According to Rajesh, now Telugu producers don’t premiere their films soon on digital platforms and prefer a six to eight weeks gap from the theatrical release.
“When Telugu producers were premiering their films on digital platforms after four weeks, the box-office collections were not good. But recently, Sita Ramam, Bimbisara and Karthikeya 2 are big hits. The longer theatrical window is one of the reasons for the big revenue”, he explained.
But Karthik feels due to digital media and film reporting, audiences get to know the OTT partner even before the release irrespective of whether producers mention it in credits or not.
Besides producers, an exhibitor has also shared his views with The Federal on the longer theatrical window and the move to not mention satellite and digital partners in film credits.
“The moment producers mention their digital and satellite partners, audiences have the luxury of skipping a few scenes in theatre and watching them later on OTT at their homes. Leaving aside the monetary aspect, this also ruins the movie-watching experience. Previously, audiences would not step out much as they might miss an important action scene or grand visuals of a song. But now, they can always watch it later on OTT platforms and that too within four weeks”, says Ramasamy Raja of Ram Muthuram Cinemas, Tirunelveli.

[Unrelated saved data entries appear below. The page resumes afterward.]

Lemma respond_run b latencyMS env w :
  respond b latencyMS env w =
  let w' := if defers b latencyMS then set_w_nextChan (w_nextChan w + 1) w else w in
  Ok (if defers b latencyMS then Some (w_nextChan w) else None,
      add_out (respond_out b latencyMS (w_nextChan w)) w').
Proof.
  unfold respond, defers, respond_out. destruct b as [b|]; [|by rewrite add_out_nil].
  by destruct (latencyMS =? 0).
Qed.

(** ** Transitions and disconnects *)

(** The entries at the front of a tick-ordered list whose tick is reached. *)
Fixpoint due_prefix {T} (tick : T -> Z) (clock : Z) (l : list T) : list T :=
  match l with
  | [] => []
  | x :: l => if tick x <=? clock then x :: due_prefix tick clock l else []
  end.

Definition transition_world (to : Profile) w : world R :=
  match v_engines (w_smsc w) !! to with
  | None => w
  | Some engine =>
      add_out [Metric (SetActiveScenario (VS_Name (v_cfg (w_smsc w))) to)]
        (upd_v (set_v_activeProfile to) (upd (set_s_currentEngine (Some engine)) w))
  end.

Definition transition_step w (t : ScheduledTransition) : world R :=
  upd (fun s => set_s_transitionCursor (S (s_transitionCursor s)) s)
    (transition_world (ST_ToProfile t) w).

Definition due_transitions (tick : Z) s : list ScheduledTransition :=
  due_prefix ST_AtTick tick (drop (s_transitionCursor s) (s_transitions s)).

Lemma applyTransition_run to env w : applyTransition to env w = Ok ((), transition_world to w).
Proof.
  unfold applyTransition, transition_world. erewrite M_bind_run by reflexivity.
  by destruct (v_engines (w_smsc w) !! to).
Qed.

“Sita Ramam‘s producers did not mention their OTT player. Though content is king, their move has also helped them to fetch more revenue and it also enriched the movie-watching experience. Films like Thiruchitramblam with long theatrical window is also generating career-best numbers for their respective stars.
“When producers increase the theatrical window for such films, it attracts more audiences in the third and fourth weeks. If a film runs more than two weeks in theatres, audiences feel it’s good content and visit us in the third and fourth week. Family audiences are particular about watching only good films in theatres. The longer theatrical window would give an impression that the film is too good and shouldn’t be missed watching in theatres,” Ramasamy said.
TFCC is also discussing with the digital service providers to bring down the Virtual Print Fee (VPF).